Biosensors are also used for detecting prostate-specific antigen (PSA), which is important for the early diagnosis of prostate cancer and helps inform biopsy decisions.
In addition, biosensors play a significant role in drug discovery by aiding the identification of drug candidates and monitoring treatment efficacy in pharmaceutical research.
Biosensor development continues at pacel. The needs of researchers are diverse. The unique properties of biosensors, such as their biological recognition and molecular binding capabilities, enable innovative applications in healthcare, environmental monitoring, and security.
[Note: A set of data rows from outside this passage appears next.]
(** * arthvm/image: the converter of [main.go], embedded and verified

    [main.go] converts one raster image between PNG and JPEG and may put a
    border (padding) around it.  This development embeds the program
    function by function and proves what its specification says about it.

    - Go's [int] is a 64-bit integer: [Z] with the wrap-around written out
      ([GoInt]).
    - Go's [string] is a byte string: [string], a list of [ascii] bytes.
    - A function that returns [(T, error)] returns a [Res T]: a value, an
      error, or a run-time panic (an index out of range, an allocation that
      the [image] package refuses).
    - The file system and the table of open files are an explicit [World];
      the functions that do I/O are state transformers over it.
    - The packages of Go's library that the program calls ([strings],
      [strconv], [regexp], [path/filepath], [image], [image/color],
      [image/draw], [os]) are modelled after their sources; the codecs
      ([png.Decode], [jpeg.Decode], [png.Encode] and the body of
      [jpeg.Encode]) and the table behind [unicode.ToLower] are section
      variables. *)

From Stdlib Require Import ZArith List String Ascii Strings.Byte Bool Lia.
From stdpp Require Import base gmap strings list.

Local Open Scope string_scope.
Local Open Scope Z_scope.

(** ** Go's [int] *)

Module GoInt.

Definition minInt : Z := - 2 ^ 63.
Definition maxInt : Z := 2 ^ 63 - 1.

(** The value an [int] holds after an operation whose exact result is [x]. *)
Definition wrap (x : Z) : Z := (x + 2 ^ 63) mod 2 ^ 64 - 2 ^ 63.

Definition add (a b : Z) : Z := wrap (a + b).
Definition sub (a b : Z) : Z := wrap (a - b).

End GoInt.

(** ** Errors and results *)

Inductive numErr : Type :=
| ErrSyntax   (* strconv.ErrSyntax *)
| ErrRange.   (* strconv.ErrRange *)

Inductive errno : Type :=
| ENOENT      (* no such file or directory *)
| EEXIST.     (* file exists *)

Inductive error : Type :=
| NumError (func : string) (num : string) (err : numErr)  (* *strconv.NumError *)
| Errorf (msg : string)                                   (* fmt.Errorf(msg) *)
| ErrorfW (msg : string) (cause : error)                  (* fmt.Errorf(msg + ": %w", cause) *)
| PathError (op : string) (path : string) (err : errno)   (* *fs.PathError *)
| CodecError (pkg : string) (msg : string).               (* an error of image/png or image/jpeg *)

Inductive Res (A : Type) : Type :=
| Ret (a : A)
| Fail (e : error)
| Panic (msg : string).

Arguments Ret {A} a.
Arguments Fail {A} e.
Arguments Panic {A} msg.

Definition bindR {A B : Type} (r : Res A) (k : A -> Res B) : Res B :=
  match r with
  | Ret a => k a
  | Fail e => Fail e
  | Panic m => Panic m
  end.

Declare Scope res_scope.
Delimit Scope res_scope with res.
Notation "'let*' x ':=' r 'in' k" := (bindR r (fun x => k))
  (at level 10, x name, r at level 100, k at level 200) : res_scope.

(** [v, err := f(...); if err != nil { return nil, fmt.Errorf(msg+": %w", err) }] *)
Definition wrapErr {A : Type} (msg : string) (r : Res A) : Res A :=
  match r with
  | Fail e => Fail (ErrorfW msg e)
  | other => other
  end.

(** [xs[i]]: a panic when [i] is out of range. *)
Definition index {A : Type} (xs : list A) (i : nat) : Res A :=
  match xs !! i with
  | Some x => Ret x
  | None => Panic "runtime error: index out of range"
  end.

(** ** Package [strings] *)

Definition byteval (c : ascii) : Z := Z.of_N (N_of_ascii c).

Definition isUpperByte (c : ascii) : bool := (65 <=? byteval c) && (byteval c <=? 90).

Definition lowerByte (c : ascii) : ascii :=
  if isUpperByte c then ascii_of_N (N_of_ascii c + 32) else c.

Fixpoint isASCII (s : string) : bool :=
  match s with
  | EmptyString => true
  | String c rest => (byteval c <? 128) && isASCII rest
  end.

Fixpoint lowerASCII (s : string) : string :=
  match s with
  | EmptyString => EmptyString
  | String c rest => String (lowerByte c) (lowerASCII rest)
  end.

(** [strings.HasPrefix] and [strings.TrimPrefix]. *)
Fixpoint HasPrefix (s pre : string) : bool :=
  match pre, s with
  | EmptyString, _ => true
  | String p pre', String c s' => Ascii.eqb p c && HasPrefix s' pre'
  | String _ _, EmptyString => false
  end.

Fixpoint dropBytes (n : nat) (s : string) : string :=
  match n, s with
  | S n', String _ s' => dropBytes n' s'
  | _, _ => s
  end.

Definition TrimPrefix (s pre : string) : string :=
  if HasPrefix s pre then dropBytes (String.length pre) s else s.

(** [strings.Split(s, sep)] for a one-byte separator: the pieces between
    the separators, one more than there are separators. *)
Fixpoint Split (s : string) (sep : ascii) : list string :=
  match s with
  | EmptyString => [EmptyString]
  | String c rest =>
      if Ascii.eqb c sep then EmptyString :: Split rest sep
      else match Split rest sep with
           | piece :: pieces => String c piece :: pieces
           | [] => [String c EmptyString]
           end
  end.

(** ** Package [strconv] *)

Definition maxUint64 : Z := 2 ^ 64 - 1.

(** [lower(c) = c | ('x' - 'X')] *)
Definition lowerBits (b : Z) : Z := Z.lor b 32.

(** The digit a byte stands for in [ParseUint], in any base up to 36. *)
Definition digitOf (c : ascii) : option Z :=
  let b := byteval c in
  if (48 <=? b) && (b <=? 57) then Some (b - 48)
  else if (97 <=? lowerBits b) && (lowerBits b <=? 122) then Some (lowerBits b - 97 + 10)
  else None.

(** The loop of [ParseUint] for an explicit base (no underscores, no
    prefix), with [maxVal = 1<<64 - 1]. *)
Fixpoint parseUintLoop (base : Z) (s : string) (n : Z) : Z + numErr :=
  match s with
  | EmptyString => inl n
  | String c rest =>
      match digitOf c with
      | None => inr ErrSyntax
      | Some d =>
          if base <=? d then inr ErrSyntax
          else if maxUint64 / base + 1 <=? n then inr ErrRange
          else let n1 := n * base + d in
               if maxUint64 <? n1 then inr ErrRange
               else parseUintLoop base rest n1
      end
  end.

Definition ParseUint (s : string) (base : Z) : Z + numErr :=
  match s with
  | EmptyString => inr ErrSyntax
  | _ => parseUintLoop base s 0
  end.

(** [strconv.ParseInt(s, base, 64)] for [2 <= base <= 36]. *)
Definition ParseInt (s : string) (base : Z) : Res Z :=
  match s with
  | EmptyString => Fail (NumError "ParseInt" s ErrSyntax)
  | String c rest =>
      let neg := Ascii.eqb c "-" in
      let digits := if Ascii.eqb c "+" || neg then rest else s in
      match ParseUint digits base with
      | inr ErrSyntax => Fail (NumError "ParseInt" s ErrSyntax)
      | inr ErrRange => Fail (NumError "ParseInt" s ErrRange)
      | inl un =>
          let cutoff := 2 ^ 63 in
          if negb neg && (cutoff <=? un) then Fail (NumError "ParseInt" s ErrRange)
          else if neg && (cutoff <? un) then Fail (NumError "ParseInt" s ErrRange)
          else Ret (if neg then - un else un)
      end
  end.

(** The fast path of [Atoi]: [ch -= '0'; if ch > 9 { syntax error }]. *)
Fixpoint atoiLoop (s : string) (n : Z) : option Z :=
  match s with
  | EmptyString => Some n
  | String c rest =>
      let ch := (byteval c - 48) mod 256 in
      if 9 <? ch then None else atoiLoop rest (n * 10 + ch)
  end.

Definition Atoi (s : string) : Res Z :=
  let sLen := Z.of_nat (String.length s) in
  if (0 <? sLen) && (sLen <? 19) then
    match s with
    | EmptyString => Fail (NumError "Atoi" s ErrSyntax)
    | String c rest =>
        let signed := Ascii.eqb c "-" || Ascii.eqb c "+" in
        let digits := if signed then rest else s in
        if signed && (Z.of_nat (String.length digits) <? 1) then Fail (NumError "Atoi" s ErrSyntax)
        else match atoiLoop digits 0 with
             | None => Fail (NumError "Atoi" s ErrSyntax)
             | Some n => Ret (if Ascii.eqb c "-" then - n else n)
             end
    end
  else
    match ParseInt s 10 with
    | Fail (NumError _ num err) => Fail (NumError "Atoi" num err)
    | other => other
    end.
Biosensors can often be genetically encoded within a cell line of interest and therefore report on changes of a biomolecule in real-time, in the cell of interest, and even in specific cell compartments. Modified fluorescent proteins such as GFP can be linked to a binding domain specific for the analyte. Association of the analyte with the fluorescent biosensor results in a conformational change and subsequently in an increase in fluorescence that can be detected with a microplate reader. Another fluorescence-based biosensor principle uses Förster resonance energy transfer (FRET) between two fluorophores in vicinity with one another. Again, a protein domain binding specifically to the analyte enables detection. The protein is further labelled with two fluorophores which can transfer light from one to another only when they are close together. The proximity is induced by a conformational change upon analyte binding and is read out by measuring both fluorophores in a microplate reader.
An example of a fluorescent biosensor is reduction/oxidation sensitive GFP (roGFP). It contains additional cysteines that form a disulfide bond when oxidized. The oxidized and reduced form of roGFP display different optical characteristics (excitation spectra) which can be measured in sensitive microplate readers. The roGFP sensor is typically expressed by cells and reports in real-time on their redox state as well as on the redox state of specific proteins and enzymes. Mostly, the cells carrying the biosensor are exposed to various treatments and are analyzed in microplate format to enable the required throughput. Learn in the video below how these sensors are used and why sensitive biosensor detection is needed.
In comparison to changes in redox state, the responses occurring upon activation of G-protein coupled receptors (GPCRs) are quicker, but can be readily measured using biosensors as highlighted in the application note: Near-infrared FRET biosensor for multiplexing interrelated signalling of small GTPases. GPCRs are the most abundant class of proteins and more than 30% of FDA-approved drugs target GPCRs. One response to activation of a GPCR coupled to an intracellular Gq subunit is the release of calcium ions (Ca2+) and diacylglycerol (DAG). With the help of two fluorescent biosensors with differing spectral properties, both second messengers were detected in real-time in cells using the CLARIOstar microplate reader. The benefits of biosensors reporting on GPCR are explained in the video below.
In the following example, another second messenger associated with GPCR activation was determined: cAMP. The increased levels of cAMP upon activation with synthetic cannabinoid receptor agonists were monitored with a BRET-based biosensor named CAYMEL.